Lemma add_refusals ag cb w i : R ag -> R (ag_add ag cb w i).1.
Proof.
  intros H. unfold ag_add, R. cbn [bk_added uring_backend]. unfold driver_added. match goal with |- context [reconcile ?d ?e] => destruct (reconcile_refusals answers d e H) as [H1 _]; destruct (reconcile d e) as [d1 [[]|er]] end; done.
Qed.
Lemma cancel_refusals ag id : R ag -> R (ag_cancel ag id).1.
Proof. intros H. unfold ag_cancel, R. repeat case_match; cbn; try done. by apply reconcile_or_stop_refusals. Qed.
Lemma run_refusals cb : forall ag, R ag -> R (ag_run cb ag).
Proof.
  induction cb as [|cb IHcb w i k IHk|id k IHk|k IHk|d k IHk]; intros ag H; cbn [ag_run]; [done | | | by apply IHk | by apply IHk].
  - pose proof (add_refusals ag (Some cb) w i H) as H1. destruct (ag_add ag (Some cb) w i) as [ag1 r]. by apply IHk.
  - pose proof (cancel_refusals ag id H) as H1. destruct (ag_cancel ag id) as [ag1 r]. by apply IHk.
Qed.
Lemma fire_refusals fuel at_ : forall ag ag', R ag -> ag_fire fuel at_ ag = Some ag' -> R ag'.
Proof.
  induction fuel as [|fuel IH]; intros ag ag' H E; [done|]. cbn [ag_fire] in E. destruct (pending ag) as [|t rest]; [by injection E as <-|]. destruct (expiration t <=? at_); [|by injection E as <-].
  eapply IH; [|exact E]. unfold ag_finish. case_match; apply (run_refusals (Run t) (ag_start ag t rest)); exact H.
Qed.
Lemma op_refusals fuel o ag ag' : R ag -> ag_op fuel o ag = Some ag' -> R ag'.
Proof.
  intros H E. destruct o as [cb w i|id|d|ev]; cbn [ag_op] in E; [injection E as <-; by apply add_refusals | injection E as <-; by apply cancel_refusals | by injection E as <-|].
  unfold ag_event in E. cbn [bk_begin bk_end uring_backend] in E. destruct (driver_begin (backend ag) ev) as [[d fires]|] eqn:Eb; [|by injection E as <-]. pose proof (driver_begin_refusals _ _ _ _ _ H Eb) as Hd.
  apply bind_Some in E as (ag1 & E1 & E). injection E as <-. apply reconcile_or_stop_refusals. destruct fires; [by eapply fire_refusals in E1 | by injection E1 as <-].
Qed.
Lemma run_all_refusals fuel ops : forall ag ag', R ag -> ag_run_all fuel ops ag = Some ag' -> R ag'.
Proof.
  induction ops as [|o ops IH]; intros ag ag' H E; cbn [ag_run_all] in E; [by injection E as <-|]. apply bind_Some in E as (ag1 & E1 & E). eapply IH; [|exact E]. by eapply op_refusals.
Qed.
End refusals.

(** C20. The io_uring timer queue, over any ordered index and any memory that obey
    their interfaces, behaves like the agenda driven by its two kernel requests.
    Every script of AddTimer, Cancel, passing time and completions of the requests
    in flight with any results ends, whatever the callbacks do and whichever
    submissions the ring refuses. As long as the timers made so far fit into memory and
    their sequence numbers into 64 bits ([fits]), the queue runs it without aborting, and
    the callbacks run are those of the agenda, in its order: a refused AddTimer leaves
    nothing behind. The kernel never holds an operation twice and never one whose
    result was recorded, and it is asked in time for the earliest timer, with two
    exceptions: while a control request is in flight, and once the queue has asked the
    loop to stop, which it does only after the ring refused a submission. Destroying the
    queue frees every timer. *)
Theorem uring_timers_refine_agenda i p t answers ops :
  fresh i p -> Forall event_ok ops ->
  (exists fuel ag, forall more, ag_run_all (fuel + more) ops (start_agenda t answers) = Some ag) /\
  forall fuel ag, ag_run_all fuel ops (start_agenda t answers) = Some ag -> fits ag ->
  exists q, q_run fuel ops (new_queue i p t first answers) = Val q /\
    log q = fired ag /\ time q = now ag /\ drv q = backend ag /\
    (forall id, is_Some (active_ q !! id) <-> has_timer id (pending ag) = true) /\
    requests_ok (drv q) /\ in_time (drv q) (earliest (pending ag)) /\
    (stop_requested (drv q) = true -> exists e, Some e ∈ answers) /\
    exists q', destroy_queue q = Val q' /\ active_ q' = ∅ /\ objects q' = ∅.
Proof.
  intros Hfr Hev. pose proof (uring_new_queue_ready i p t answers Hfr) as Hrd.
  split; [by eapply ag_run_all_total, uring_ready_idle|]. intros fuel ag Hag Hfit.
  destruct (uring_q_run_sim fuel ops _ _ ag Hrd Hev Hag Hfit) as (q & Hq & [[l H] Hc]). rewrite (sm_driver _ _ _ _ H) in Hc.
  pose proof (sm_driver_ok _ _ _ _ H) as Hd. exists q.
  split_and!; [done | by rewrite (sm_log _ _ _ _ H) | by rewrite (sm_time _ _ _ _ H) | by rewrite (sm_driver _ _ _ _ H) | | | | |].
  - intros id. rewrite (tracks_has_timer _ _ _ _ _ _ _ _ _ _ (sm_tracks _ _ _ _ H)). by rewrite bool_decide_eq_true.
  - by apply driver_requests_ok.
  - by apply covered_in_time.
  - rewrite <- (sm_driver _ _ _ _ H). apply (run_all_refusals answers fuel ops (start_agenda t answers) ag); [|done]. by split.
  - by eapply destroy_sim.
Qed.
(** Changing an operation that is not in the ring. *)
Lemma put_op_core owed l op o : core owed l -> (op ∉ out l) ->
  (op = wake_op_ -> fresh_op o) -> (op = cancel_all_op_ -> kind o = kCancelAll /\ Work.HasHandle (resume_work o) = false) ->
  core owed (put_op l op o).
Proof.
  intros [H1 H2 H3 H4 H5 H6 H7] Hn Hw Hc. split; auto; cbn.
  - intros x Hx. rewrite lookup_insert_ne; [by apply H5|]. by intros ->.
  - destruct (decide (op = wake_op_)) as [->|]; [rewrite lookup_insert_eq; eauto | by rewrite lookup_insert_ne].
  - destruct (decide (op = cancel_all_op_)) as [->|]; [rewrite lookup_insert_eq; eauto | by rewrite lookup_insert_ne].
Qed.

(** Changing the continuation or the result of an operation of a client. *)
Lemma put_client_core owed l op o o' : core owed l -> ops l !! op = Some o -> ~ internal op ->
  (single_shot o' -> fresh_op o -> op ∈ out l -> fresh_op o') -> kind o' = kind o -> core owed (put_op l op o').
Proof.
  intros [H1 H2 H3 H4 H5 H6 H7] Ho Hi Hf Hk. unfold internal in Hi. split; auto; cbn.
  - intros x Hx. destruct (decide (op = x)) as [->|]; [|rewrite lookup_insert_ne by done; auto].
    rewrite lookup_insert_eq. eexists. split; [done|]. intros Hs. destruct (H5 x Hx) as (o2 & E & K). rewrite Ho in E. injection E as <-.
    apply Hf; [done | | done]. apply K. unfold single_shot in *. by rewrite <- Hk.
  - rewrite lookup_insert_ne by tauto. done.
  - rewrite lookup_insert_ne by tauto. done.
Qed.

Lemma put_op_flags w c l op o : flags w c l -> flags w c (put_op l op o).
Proof. intros []. by split. Qed.

(** ** Calls *)

(** The contract of the adapters: an operation is reset, submitted or authorised
    only while the ring does not know it, and submitted fresh. *)
Definition allowed (l : loop) (c : call) : Prop :=
  match c with
  | CallBegin op _ => is_op op /\ ~ internal op /\ (op ∉ out l)
  | CallSetHandle op h => is_Some (ops l !! op) /\ ~ internal op /\ Work.user_address h = true
  | CallClearHandle op => is_Some (ops l !! op) /\ ~ internal op
  | CallStoreResult op v => ~ internal op /\ v <> kEmpty /\
      exists o, ops l !! op = Some o /\ ~ single_shot o /\ HasValue (result o) = false
  | CallAuthorizeResult op => ~ internal op /\ (op ∉ out l) /\
      exists o, ops l !! op = Some o /\ UsesCoupledSingleResultLifecycle (kind o) = true /\ CoupledResultReady o = false
  | CallAuthorizeRelease op => ~ internal op /\ (op ∉ out l) /\
      exists o, ops l !! op = Some o /\ UsesCoupledSingleResultLifecycle (kind o) = true /\
        SingleResultLifecycle.state_ (single_result_lifecycle_ o) = SingleResultLifecycle.kResultReady
  | CallSubmit op => is_op op /\ ~ internal op /\ (op ∉ out l) /\ exists o, ops l !! op = Some o /\ fresh_op o
  | _ => True
  end.

Lemma inv_perm owed l l' : core owed l' ->
  flags (bool_decide (wake_op_ ∈ out l)) (bool_decide (cancel_all_op_ ∈ out l)) l' -> out l' ≡ₚ out l -> inv owed l'.
Proof.
  intros H HF Hp. split; [done|].
  rewrite (bool_decide_ext (wake_op_ ∈ out l') (wake_op_ ∈ out l)), (bool_decide_ext (cancel_all_op_ ∈ out l') (cancel_all_op_ ∈ out l)); [done | |];
    by rewrite Hp.
Qed.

========================

**TASK OBJECTIVE**.
Write down, word for word, the lines above from the one containing "End refusals." through the one containing "in flight with", both ends included.

**REPLY TO THE TASK**.
End refusals.

(** C20. The io_uring timer queue, over any ordered index and any memory that obey
    their interfaces, behaves like the agenda driven by its two kernel requests.
    Every script of AddTimer, Cancel, passing time and completions of the requests
    in flight with any results ends, whatever the callbacks do and whichever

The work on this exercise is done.